Today's business leaders face considerable challenges. With email, smartphones, Twitter feeds and the like, attention spans during meetings or speeches can be extremely limited.
And for many executives, this information overload might threaten to overturn traditional organizational structures and power dynamics. For one, people today are less willing to endure a series of mind-numbing PowerPoint slides than they used to be.
“Because of the saturation of information, people are looking for something different,” says Janie Van Hool, who teaches a workshop at Ashridge Business School called “Engage Your Audience: Personal Impact and Storytelling.”
“It's not the kind of hierarchy anymore like it was 50 years ago, where people were followed because they had positional power,” says Van Hool. “It's definitely an emotional economy, and people need to understand how to operate within that.”
While for some, 'storytelling' might conjure up late-night campfire yarns, some managers are turning to executive programs that focus on building storytelling skills to help them overcome a variety of leadership challenges.

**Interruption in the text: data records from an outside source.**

(** [delete(m[k], ch)], dropping the inner map when it is empty *)
Definition remove_from (k : string) (ch : Z) (m : gmap string (gset Z)) : gmap string (gset Z) :=
  let s := default ∅ (m !! k) ∖ {[ch]} in
  if decide (s = ∅) then delete k m else <[k := s]> m.

Definition close {A} (ch : Z) (h : gmap Z (chan A)) : outcome (gmap Z (chan A)) :=
  match h !! ch with
  | Some c => if closed c then Panic else Ret (<[ch := mkChan (buffer c) true]> h)
  | None => Panic
  end.

Definition Subscribe (channel : string) (p : PubSub) : Z * PubSub :=
  (next_chan p, mkPubSub (add_to channel (next_chan p) (subs p)) (psubs p) (<[next_chan p := mkChan [] false]> (chans p))
                  (pchans p) (next_chan p + 1)).

Definition Unsubscribe (channel : string) (ch : Z) (p : PubSub) : outcome PubSub :=
  match close ch (chans p) with
  | Panic => Panic
  | Ret h => Ret (mkPubSub (remove_from channel ch (subs p)) (psubs p) h (pchans p) (next_chan p))
  end.

Definition PSubscribe (pattern : string) (p : PubSub) : Z * PubSub :=
  (next_chan p, mkPubSub (subs p) (add_to pattern (next_chan p) (psubs p)) (chans p)
                  (<[next_chan p := mkChan [] false]> (pchans p)) (next_chan p + 1)).

Definition PUnsubscribe (pattern : string) (ch : Z) (p : PubSub) : outcome PubSub :=
  match close ch (pchans p) with
  | Panic => Panic
  | Ret h => Ret (mkPubSub (subs p) (remove_from pattern ch (psubs p)) (chans p) h (next_chan p))
  end.

(** The subscribers copied under the lock; [order] and [porder] are the orders
    in which Go meets them. *)
Definition direct_subs (channel : string) (p : PubSub) : gset Z := default ∅ (subs p !! channel).
Lemma crash_loses_little_witness :
  match log FsyncEverySec sample_history with
  | Some a => exists k' piece, replay_commands (crash 3 a) = (take k' sample_history.*2 ++ torn_command piece, false) /\
      piece_of sample_history.*2 k' piece /\ (2 <= k')%nat
  | None => False
  end.
Proof.
  destruct (log FsyncEverySec sample_history) as [a|] eqn:E; [|by vm_compute in E].
  apply (crash_loses_little FsyncEverySec sample_history a 3 2).
  - split.
    + intros x Hx. unfold sample_history in Hx. repeat (apply elem_of_cons in Hx as [->|Hx]; [vm_compute; discriminate|]).
      by apply not_elem_of_nil in Hx.
    + intros [|[|[|i]]] x y Hx Hy; try done; injection Hx as <-; injection Hy as <-; vm_compute; discriminate.
  - repeat constructor; discriminate.
  - exact E.
  - right. split; [reflexivity|]. intros x y Hx Hy. injection Hy as <-. cbn in Hx.
    repeat (apply elem_of_cons in Hx as [->|Hx]; [vm_compute; discriminate|]). by apply not_elem_of_nil in Hx.
Defined.

(** A torn record is a record.  The line of a record that reached the disk in part has no checksum, which the
    replay takes for the old format: the key gets a part of its value.  And the file is opened for appending
    behind the torn line, so that the next record is joined to it: its checksum does not match and it is
    skipped by every later replay. *)
Theorem torn_record_applied :
  match log FsyncNo [(0, ["SET"; "account"; "1000"]%string)] with
  | Some a =>
      replay_commands (crash 13 a) = ([["SET"; "account"; "1"]%string], false) /\
      match OpenAOF "vole.aof" FsyncAlways (crash 13 a) None with
      | Ok b => match (Append 1 fine ["SET"; "b"; "2"]%string b).2 with
                | Some b => replay_commands (bytes b) = ([], false) /\ synced b = String.length (bytes b)
                | None => False
                end
      | Err _ => False
      end
  | None => False
  end.
Proof. vm_compute. repeat split. Qed.

(** Nothing syncs later.  With everysec a record that follows a sync within a second stays unsynced until the
    next record, however long that takes. *)
Theorem everysec_waits_for_a_write :
  match log FsyncEverySec [(0, ["SET"; "a"; "1"]%string); (1, ["SET"; "b"; "2"]%string)] with
  | Some a => replay_commands (crash 0 a) = ([["SET"; "a"; "1"]%string], false)
  | None => False
  end.
Proof. vm_compute. reflexivity. Qed.
End AofSync.
Definition list_queue (cmd : string) (dflt : Z) (f : string -> Z -> Store.Store -> list Store.QueueMessage)
    : handler := fun args =>
  at_least 2 cmd args ;;; ensureOwns [arg 1 args] ;;;
  let count := if (argc args >=? 4) && EqualFold (arg 2 args) "COUNT" then (Atoi (arg 3 args)).1 else dflt in
  let! l := query (fun _ => f (arg 1 args) count) in writeQueueMessages l.
Definition exec_QPEEK : handler := list_queue "QPEEK" 1 Queues.QPeek.
Definition exec_QDEAD : handler := list_queue "QDEAD" 10 Queues.QDead.
End Listing.

(** ** Documents *)

Definition path_of (args : Replay.command) : string := if argc args =? 3 then arg 2 args else "$"%string.

Definition two_or_three (cmd : string) (args : Replay.command) : M unit :=
  unless ((argc args <? 2) || (argc args >? 3)) (wrongArgs cmd) ;;; ensureOwns [arg 1 args].

Section Codec.
Context (unmarshal : string -> result Json.json) (marshal : Json.json -> result string).

Definition exec_JSON_SET : handler := fun args =>
  exactly 4 "JSON.SET" args ;;; ensureOwns [arg 1 args] ;;;
  persist args ;;;
  check_doc (run (fun now => Docs.JSONSet unmarshal now (arg 1 args) (arg 2 args) (arg 3 args))) ;;; ok.

Definition exec_JSON_GET : handler := fun args =>
  two_or_three "JSON.GET" args ;;;
  let! r := check_doc (query (fun now => Docs.JSONGet marshal now (arg 1 args) (path_of args))) in bulk_or_null r.

Definition exec_JSON_ARRAPPEND : handler := fun args =>
  at_least 4 "JSON.ARRAPPEND" args ;;; ensureOwns [arg 1 args] ;;;
  persist args ;;;
  let! n := check_doc (run (fun now => Docs.JSONArrAppend unmarshal now (arg 1 args) (arg 2 args) (drop 3 args))) in
  reply (WInt n).
End Codec.

Definition exec_JSON_DEL : handler := fun args =>
  two_or_three "JSON.DEL" args ;;;
  persist args ;;;
  let! b := check_doc (run (fun now => Docs.JSONDel now (arg 1 args) (path_of args))) in bool_int b.

Definition exec_JSON_TYPE : handler := fun args =>
  two_or_three "JSON.TYPE" args ;;;
  let! t := query (fun now => Docs.JSONType now (arg 1 args) (path_of args)) in reply (WBulk t).

Definition exec_JSON_NUMINCRBY : handler := fun args =>
  exactly 4 "JSON.NUMINCRBY" args ;;; ensureOwns [arg 1 args] ;;;
  let! delta := parse_float (arg 3 args) in
  persist args ;;;
  let! x := check_doc (run (fun now => Docs.JSONNumIncrBy now (arg 1 args) (arg 2 args) delta)) in
  reply (WBulk (FormatFloat x)).

Definition exec_JSON_ARRLEN : handler := fun args =>
  two_or_three "JSON.ARRLEN" args ;;;
  let! n := check_doc (query (fun now => Docs.JSONArrLen now (arg 1 args) (path_of args))) in reply (WInt n).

For instance, a main issue today is that many managers have a lot of valuable information they need to deliver, but might not necessarily know how to deliver it in an engaging fashion.

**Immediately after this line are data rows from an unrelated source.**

Definition handle_namespace (now : Z) (args : Replay.command) (n : Node) (c : Connection) : answer :=
  if argc args <? 2 then say n c (err "ERR wrong number of arguments for NAMESPACE")
  else
    let sub := ToUpper (arg 1 args) in
    let name := arg 2 args in
    if (sub =? "CREATE")%string then
      if negb (argc args =? 3) then say n c (err "ERR wrong number of arguments for NAMESPACE CREATE")
      else let '(r, nm) := Namespace.Create now name (namespaces n) in say (with_namespaces nm n) c (result_wire r)
    else if (sub =? "USE")%string then
      if negb (argc args =? 3) then say n c (err "ERR wrong number of arguments for NAMESPACE USE")
      else if (name =? "default")%string then say n (use_namespace "default" "" c) (WSimple "OK")
      else match Namespace.Get name (namespaces n) with
           | Some _ => say n (use_namespace name (Namespace.ns_prefix name) c) (WSimple "OK")
           | None => say n c (err "ERR namespace does not exist")
           end
    else if (sub =? "LIST")%string then
      let l := Namespace.List_ (namespaces n) in go n c (WArray (zlen l) :: (WBulk <$> l))
    else if (sub =? "DROP")%string then
      if negb (argc args =? 3) then say n c (err "ERR wrong number of arguments for NAMESPACE DROP")
      else if (name =? currentNS c)%string then say n c (err "ERR cannot drop the currently active namespace")
      else let '(r, nm) := Namespace.Drop name (namespaces n) in say (with_namespaces nm n) c (result_wire r)
    else if (sub =? "CURRENT")%string then say n c (WBulk (currentNS c))
    else say n c (err (String.append "ERR unknown NAMESPACE subcommand '" (String.append (arg 1 args) "'"))).

(** EXEC: a change of a watched key abandons the queue. *)
Definition handle_exec (t : turn) (n : Node) (c : Connection) : answer :=
  if negb (active c) then say n c (err "ERR EXEC without MULTI")
  else
    let c' := with_tx false [] None c in
    let modified := match watched c with
                    | Some w => Store.KeysModifiedSince w (store (server n))
                    | None => false
                    end in
    if modified then say n c' WNullArray
    else match execTransaction t (queue c) n with
         | None => None
         | Some Panic => Some Panic
         | Some (Ret (n, o)) => go n c' o
         end.

(** WATCH adds the versions of its keys to those already watched. *)
Definition handle_watch (args : Replay.command) (n : Node) (c : Connection) : answer :=
  if active c then say n c (err "ERR WATCH inside MULTI is not allowed")
  else if argc args <? 2 then say n c (err "ERR wrong number of arguments for WATCH")
  else
    let versions := Store.KeyVersions (drop 1 args) (store (server n)) in
    say n (with_tx (active c) (queue c) (Some (versions ∪ default ∅ (watched c))) c) (WSimple "OK").

(** [EvictIfNeeded] with the fuel that suffices (see [Limits.evict_terminates]). *)
Definition evict (t : turn) (s : Server) : result unit * Server :=
  let st := store s in
  match Limits.EvictIfNeeded (S (Limits.mu st)) (now (vs t O)) (perm t) st with
  | Some (r, st) => (r, with_store st s)
  | None => (Ok tt, s)
  end.

(** A command outside a transaction. *)
Definition handle_command (t : turn) (args : Replay.command) (n : Node) (c : Connection) : answer :=
  let cmd := ToUpper (arg 0 args) in
  let writes := isWriteCommand cmd in
  if writes && is_replica n && negb (multi_master n) then
    say n c (err "READONLY You can't write against a read only replica")
  else
    let '(r, s) := if writes then evict t (server n) else (Ok tt, server n) in
    match r with
    | Err m => say (with_server s n) c (WErr "OOM " (EMsg m))
    | Ok _ =>
        match exec_reply (vs t O) args s with
        | None => None
        | Some Panic => Some Panic
        | Some (Ret (done, s, o)) =>
            let n := with_server s n in
            let n := if done && writes && (negb (is_replica n) || multi_master n)
                     then mkNode (server n) (password n) (namespaces n) (is_replica n) (multi_master n)
                            (replicated n ++ [args])
                     else n in
            go n c o
        end
    end.

(** KEYS, SCAN and RANDOMKEY in a namespace: the prefix is stripped from the
    keys they answer. *)
Definition strip_all (prefix : string) (l : list string) : list string :=
  (fun k => Namespace.stripKeyPrefix k prefix) <$> l.

(** The options of SCAN; a word that is neither MATCH nor COUNT is skipped
    with its argument. *)
Fixpoint ns_scan_options (l : list string) (pattern : string) (count : Z) : wire + string * Z :=
  match l with
  | [] => inr (pattern, count)
  | [_] => inl (err "ERR syntax error")
  | a :: b :: l =>
      let name := ToUpper a in
      if (name =? "MATCH")%string then ns_scan_options l b count
      else if (name =? "COUNT")%string then
        match Atoi b with
        | (_, Some _) => inl (err "ERR value is not an integer or out of range")
        | (n, None) => ns_scan_options l pattern n
        end
      else ns_scan_options l pattern count
  end.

“Even very intelligent, credible, and laudable business executives who know a lot and have been through a lot,” says Alexander Mackenzie, “can be actually quite poor in processing information verbally, and quite poor at engaging an audience motivationally.”
Mackenzie teaches a one-day executive education course at Cranfield School of Management called “Winning Hearts and Minds” which helps managers engage and motive listeners through storytelling. Some leaders, it seems, are catching onto the idea that this age-old practice can help them in today's world of dwindling attention spans.

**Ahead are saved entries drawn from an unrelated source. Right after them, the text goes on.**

(* ===== verification/ServerHttp.v ===== *)
(** * The HTTP gateway against the command interpreter

    The writes of the REST interface compared with the commands they stand
    for: the same effect on the store and the log where the command succeeds,
    and the checks of the command interpreter the gateway does not make. *)
From S2P Require Import Prelude GoLib GoText SortedSet Json Store StoreStrings StoreHashes StoreSets StoreLists StoreLimits.
From S2P Require Import Cluster Schema PubSub Webhooks Replay Scripting ServerCore Http ServerKeys ServerContainers ServerData.
From S2P Require Import ServerConn.

Module HttpApi.
Import Core Text Http.

(** ** Requests and the commands they stand for *)

Definition one_word (key : string) : Prop := key <> ""%string /\ has_byte "/" key = false.

(** The path is [base] and then [x], and the router does not redirect it. *)
Definition addressed (r : request) (base x : string) : Prop :=
  path r = String.append base x /\ cleanPath (escaped r) = escaped r /\ exists e, escaped r = String.append base e.

Definition plain_body (r : request) : Prop := body r <> ""%string /\ Scripting.slen (body r) <= body_limit.

Inductive stands_for (D : decoders) (v : env) : request -> Replay.command -> Prop :=
| for_del r key :
    method_ r = DELETE -> addressed r "/api/v1/keys/" key -> key <> ""%string ->
    Scripting.HasSuffix key "/incr" = false -> stands_for D v r ["DEL"; key]%string
| for_sadd r key l :
    method_ r = POST -> addressed r "/api/v1/set/" key -> one_word key -> plain_body r ->
    d_members D (body r) = Ok l -> l <> [] -> stands_for D v r ("SADD" :: key :: l)%string
| for_push r key b :
    method_ r = POST -> addressed r "/api/v1/list/" (String.append key "/push") -> one_word key -> plain_body r ->
    d_push D (body r) = Ok b -> Values b <> [] ->
    stands_for D v r ((if EqualFold (Side b) "left" then "LPUSH" else "RPUSH") :: key :: Values b)%string
| for_hset r key m :
    method_ r = PUT -> addressed r "/api/v1/hash/" key -> one_word key -> plain_body r ->
    d_fields D (body r) = Ok m -> m <> ∅ -> (iter v) ≡ₚ (map_to_list m).*1 ->
    stands_for D v r ("HSET" :: key :: concat ((fun f => [f; default "" (m !! f)]) <$> iter v))%string.

Lemma trim_prefix p x : TrimPrefix (String.append p x) p = x.
Proof.
  unfold TrimPrefix. change (String.append p x) with (Resp.Resp.cat p x). rewrite Scripting.prefix_cat. unfold Scripting.from.
  pose proof (Scripting.substring_mid p x "") as Hs. rewrite Resp.Resp.cat_nil_r in Hs. rewrite Resp.Resp.length_cat.
  replace (String.length p + String.length x - String.length p)%nat with (String.length x) by lia. exact Hs.
Qed.

Lemma require_ok p what : p <> ""%string -> require p what = hret tt.
Proof. intros H. unfold require. by destruct (String.eqb_spec p ""). Qed.

Lemma prefix_app p x : Scripting.HasPrefix (String.append p x) p = true.
Proof. exact (Scripting.prefix_cat p x). Qed.
(* ===== verification/ServerStart.v ===== *)
(** * Starting and stopping a server (internal/server/server.go:
    NewWithOptions, Close, ListenAndServe; cmd/vole/main.go)

    From the options of the command line to the machine of ServerAdmin.v, and
    back to the files it leaves. *)
From S2P Require Import Prelude GoLib GoText Store StoreStrings StoreLimits StoreSnapshot Json Cluster Aof AofSync Config Schema Cron SlowLog AuditLog.
From S2P Require Import Clients Scripting PubSub Webhooks Replay Replication MultiMaster ServerCore ServerConn ServerAdmin ServerSaving.

Module Start.
Import Core Admin Snapshots Saving.

Section Start.
Context (marshal_doc : Json.json -> string) (unmarshal_doc : string -> option Json.json) (unmarshal : string -> result Json.json).
Context (encode : Snapshot -> result string) (decode : string -> result Snapshot).





(** The loop of [ListenAndServe]: at most 10000 connections. *)
Definition accepts (connCount : Z) : bool := connCount <? 10000.

(** ** A clean restart *)

End Start.


End Start.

At their core, executive courses in storytelling can help participants work on the softer side of leadership. And for some executives, even minor insights here can be extremely valuable.
“I'm amazed how little sense and awareness leaders have about timing,” says Ashridge's Janie Van Hool, who has developed the course with insight from her background in acting and voice psychology. Her approach to the course is very practical.
“We tend to break it down into physical presence, vocal presence, and then work on some structured tools around how they engage with a story.”
The course also covers storytelling frameworks, which can help leaders develop a structured narrative process for telling and delivering a story, and bringing their stories' characters to life.
Courses like these leverage insights from research in the field of “emotional intelligence,” which posits that qualities like empathy and self-awareness can be just as important for leaders as the harder skills like intelligence and vision.
But beyond motivating people with snazzier PowerPoint presentations and parables, storytelling skills can also help managers more positively frame challenging organizational shifts, such as changes in strategy or downsizing. Storytelling skills can also be helpful in external communications, especially in today's age of social media, where people are expecting an increasing degree of genuine engagement and transparency.
Can engineers become storytellers?
Storytelling courses can help a wide variety of leaders, but the ones who often find them most valuable come from fields like engineering, where leaders may have not had a chance to develop robust communication skills on their way up the corporate ladder.
A typical participant in Cranfield's “Winning Hearts and Minds” program is someone in a senior position, possibly with an engineering or scientific background; someone who, according to Alexander Mackenzie, “is very well aware of the information that he or she needs to deliver, but isn't always very good at doing that.”
MacKenzie also notes that the course also draws people from fields like marketing, who already have a good command of communication skills, but may just want to “polish up.”
In the Cranfield course, participants bring something to the course that they will eventually have to deliver to an audience, and go through the process of turning it into a story. Mackenzie says that “my hope would be that whatever they've brought along , whatever small presentation that they've got to deliver, that traveling it through this process of storyfication is in itself a big help.”
In the end, simply running through these practical exercises and putting storytelling into a framework can help participants bring an increased sense of self-assurance back to the workplace.
“The tools give them confidence,” says Janie Van Hool.“They have to have the confidence to take a step outside of their normal communication.”